Aim of the exercise: From the entries below, return exactly the lines beginning at the one that contains "address placeholders ([network.go]). *)" and ending at the one that contains "(m : gomap A)", both of them included, and only those lines.

Given data:
--------

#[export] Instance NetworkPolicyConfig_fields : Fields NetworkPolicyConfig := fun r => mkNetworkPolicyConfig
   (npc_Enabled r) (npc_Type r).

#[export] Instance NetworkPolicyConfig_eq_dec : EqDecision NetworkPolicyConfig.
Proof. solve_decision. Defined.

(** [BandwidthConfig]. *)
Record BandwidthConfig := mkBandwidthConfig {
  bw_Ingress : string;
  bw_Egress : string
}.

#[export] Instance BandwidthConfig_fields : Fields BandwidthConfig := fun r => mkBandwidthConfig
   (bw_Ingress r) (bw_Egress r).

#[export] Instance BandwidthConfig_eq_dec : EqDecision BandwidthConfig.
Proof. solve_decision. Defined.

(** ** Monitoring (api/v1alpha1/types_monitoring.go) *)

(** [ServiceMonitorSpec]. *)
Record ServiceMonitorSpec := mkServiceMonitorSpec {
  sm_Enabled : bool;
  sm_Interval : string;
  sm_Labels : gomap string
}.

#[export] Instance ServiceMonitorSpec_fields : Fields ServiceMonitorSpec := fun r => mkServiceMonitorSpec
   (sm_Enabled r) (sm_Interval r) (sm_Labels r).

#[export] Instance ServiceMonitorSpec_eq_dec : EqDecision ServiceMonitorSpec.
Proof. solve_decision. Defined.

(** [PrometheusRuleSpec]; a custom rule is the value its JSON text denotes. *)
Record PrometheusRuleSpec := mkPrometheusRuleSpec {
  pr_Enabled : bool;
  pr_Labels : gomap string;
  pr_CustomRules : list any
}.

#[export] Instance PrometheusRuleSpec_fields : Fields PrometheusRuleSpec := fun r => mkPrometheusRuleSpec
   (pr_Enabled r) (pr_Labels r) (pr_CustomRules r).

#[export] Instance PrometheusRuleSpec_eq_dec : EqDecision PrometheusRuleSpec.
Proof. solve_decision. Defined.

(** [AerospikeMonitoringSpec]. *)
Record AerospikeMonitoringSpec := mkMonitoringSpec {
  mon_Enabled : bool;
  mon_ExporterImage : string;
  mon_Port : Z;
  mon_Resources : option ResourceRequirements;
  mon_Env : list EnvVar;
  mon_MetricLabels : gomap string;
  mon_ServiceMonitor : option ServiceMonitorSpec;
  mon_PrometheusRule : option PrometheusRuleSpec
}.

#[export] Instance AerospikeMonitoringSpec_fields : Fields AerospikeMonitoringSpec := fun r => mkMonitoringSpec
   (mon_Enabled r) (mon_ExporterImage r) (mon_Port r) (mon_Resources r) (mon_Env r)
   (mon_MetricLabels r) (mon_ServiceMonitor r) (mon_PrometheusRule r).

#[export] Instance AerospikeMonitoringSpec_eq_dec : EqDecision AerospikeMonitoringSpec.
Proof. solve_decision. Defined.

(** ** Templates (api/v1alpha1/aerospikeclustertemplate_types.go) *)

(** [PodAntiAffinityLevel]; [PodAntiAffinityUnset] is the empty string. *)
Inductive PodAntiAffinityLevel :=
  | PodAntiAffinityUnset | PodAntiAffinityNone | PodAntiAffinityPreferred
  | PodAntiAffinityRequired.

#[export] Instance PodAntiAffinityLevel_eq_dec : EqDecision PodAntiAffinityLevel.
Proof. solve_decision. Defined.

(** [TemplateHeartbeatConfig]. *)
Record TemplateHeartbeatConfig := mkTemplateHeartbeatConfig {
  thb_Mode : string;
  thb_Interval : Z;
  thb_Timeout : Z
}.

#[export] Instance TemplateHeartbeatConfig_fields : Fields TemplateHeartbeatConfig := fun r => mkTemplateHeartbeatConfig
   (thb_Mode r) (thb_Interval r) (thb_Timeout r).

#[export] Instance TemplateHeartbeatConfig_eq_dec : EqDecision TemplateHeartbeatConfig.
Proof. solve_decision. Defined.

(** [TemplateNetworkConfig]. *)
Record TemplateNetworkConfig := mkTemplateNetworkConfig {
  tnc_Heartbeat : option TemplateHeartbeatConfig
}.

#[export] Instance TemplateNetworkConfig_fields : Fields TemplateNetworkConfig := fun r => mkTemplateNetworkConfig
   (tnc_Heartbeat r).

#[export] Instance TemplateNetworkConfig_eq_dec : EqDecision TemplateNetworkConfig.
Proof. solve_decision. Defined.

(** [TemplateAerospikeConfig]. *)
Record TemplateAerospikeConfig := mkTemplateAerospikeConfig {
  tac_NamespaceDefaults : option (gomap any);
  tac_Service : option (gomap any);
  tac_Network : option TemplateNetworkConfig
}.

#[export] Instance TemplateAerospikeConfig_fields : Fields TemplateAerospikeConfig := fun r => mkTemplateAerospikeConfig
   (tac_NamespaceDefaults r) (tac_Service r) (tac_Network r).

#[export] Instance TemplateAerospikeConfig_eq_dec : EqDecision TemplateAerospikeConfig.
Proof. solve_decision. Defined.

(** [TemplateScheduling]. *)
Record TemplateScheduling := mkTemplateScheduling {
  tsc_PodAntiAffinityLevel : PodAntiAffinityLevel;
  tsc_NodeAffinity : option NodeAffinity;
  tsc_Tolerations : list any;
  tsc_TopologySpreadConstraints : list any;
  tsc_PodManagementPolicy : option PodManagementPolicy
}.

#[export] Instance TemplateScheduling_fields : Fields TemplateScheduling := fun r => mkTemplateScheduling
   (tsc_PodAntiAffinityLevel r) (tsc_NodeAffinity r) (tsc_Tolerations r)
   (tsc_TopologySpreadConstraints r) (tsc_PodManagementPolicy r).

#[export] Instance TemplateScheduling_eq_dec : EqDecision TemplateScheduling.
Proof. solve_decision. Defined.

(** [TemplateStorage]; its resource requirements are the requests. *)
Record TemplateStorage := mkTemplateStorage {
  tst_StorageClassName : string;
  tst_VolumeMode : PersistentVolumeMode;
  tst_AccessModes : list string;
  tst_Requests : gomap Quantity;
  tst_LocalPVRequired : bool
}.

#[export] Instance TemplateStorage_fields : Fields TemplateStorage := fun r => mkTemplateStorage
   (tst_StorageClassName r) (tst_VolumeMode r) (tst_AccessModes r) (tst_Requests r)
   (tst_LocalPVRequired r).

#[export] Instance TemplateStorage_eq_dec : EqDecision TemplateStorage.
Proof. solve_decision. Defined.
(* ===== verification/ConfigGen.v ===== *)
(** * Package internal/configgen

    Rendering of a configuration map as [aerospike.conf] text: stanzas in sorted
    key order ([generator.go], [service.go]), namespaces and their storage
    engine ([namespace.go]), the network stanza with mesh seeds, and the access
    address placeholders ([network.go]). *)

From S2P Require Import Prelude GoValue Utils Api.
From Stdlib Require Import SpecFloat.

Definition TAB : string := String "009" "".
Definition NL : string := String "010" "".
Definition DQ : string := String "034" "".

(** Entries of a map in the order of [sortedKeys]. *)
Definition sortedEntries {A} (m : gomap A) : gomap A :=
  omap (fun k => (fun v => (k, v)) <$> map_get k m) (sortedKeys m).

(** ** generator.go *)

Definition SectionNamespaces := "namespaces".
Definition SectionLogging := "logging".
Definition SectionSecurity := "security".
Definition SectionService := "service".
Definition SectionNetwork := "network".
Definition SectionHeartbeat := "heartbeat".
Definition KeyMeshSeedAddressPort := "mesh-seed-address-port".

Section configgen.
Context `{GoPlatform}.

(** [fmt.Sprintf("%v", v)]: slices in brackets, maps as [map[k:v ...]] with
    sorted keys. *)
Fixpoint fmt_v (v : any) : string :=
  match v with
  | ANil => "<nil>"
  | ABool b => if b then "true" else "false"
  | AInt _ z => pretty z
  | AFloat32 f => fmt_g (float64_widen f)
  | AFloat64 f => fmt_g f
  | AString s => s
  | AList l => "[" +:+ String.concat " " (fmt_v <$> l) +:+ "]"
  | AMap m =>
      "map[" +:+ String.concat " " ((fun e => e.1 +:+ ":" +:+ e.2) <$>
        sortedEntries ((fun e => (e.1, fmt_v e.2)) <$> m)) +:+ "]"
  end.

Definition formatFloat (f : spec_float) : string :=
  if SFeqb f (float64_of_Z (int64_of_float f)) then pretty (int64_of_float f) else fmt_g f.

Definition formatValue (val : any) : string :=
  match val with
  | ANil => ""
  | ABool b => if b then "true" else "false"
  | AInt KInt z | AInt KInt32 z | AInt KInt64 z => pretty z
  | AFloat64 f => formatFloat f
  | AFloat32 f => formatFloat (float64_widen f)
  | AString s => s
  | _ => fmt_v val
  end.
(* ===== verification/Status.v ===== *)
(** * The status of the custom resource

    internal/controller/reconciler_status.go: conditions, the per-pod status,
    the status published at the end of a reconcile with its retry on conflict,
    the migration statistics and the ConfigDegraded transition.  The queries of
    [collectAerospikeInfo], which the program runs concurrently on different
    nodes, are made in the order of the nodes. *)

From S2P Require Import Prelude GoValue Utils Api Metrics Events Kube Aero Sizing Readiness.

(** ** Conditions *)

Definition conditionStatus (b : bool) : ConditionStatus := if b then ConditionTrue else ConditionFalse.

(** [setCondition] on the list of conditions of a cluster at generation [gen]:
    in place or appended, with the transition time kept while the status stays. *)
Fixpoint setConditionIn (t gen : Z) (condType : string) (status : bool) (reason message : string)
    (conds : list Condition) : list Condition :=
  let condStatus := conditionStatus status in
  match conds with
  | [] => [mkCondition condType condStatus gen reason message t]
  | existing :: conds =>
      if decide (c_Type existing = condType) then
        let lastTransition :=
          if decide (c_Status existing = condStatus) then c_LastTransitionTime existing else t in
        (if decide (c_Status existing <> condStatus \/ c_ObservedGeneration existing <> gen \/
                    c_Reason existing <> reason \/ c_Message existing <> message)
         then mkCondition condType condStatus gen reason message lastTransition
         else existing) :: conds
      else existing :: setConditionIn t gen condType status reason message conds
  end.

--------

Solution for this problem:
    address placeholders ([network.go]). *)

From S2P Require Import Prelude GoValue Utils Api.
From Stdlib Require Import SpecFloat.

Definition TAB : string := String "009" "".
Definition NL : string := String "010" "".
Definition DQ : string := String "034" "".

(** Entries of a map in the order of [sortedKeys]. *)
Definition sortedEntries {A} (m : gomap A) : gomap A :=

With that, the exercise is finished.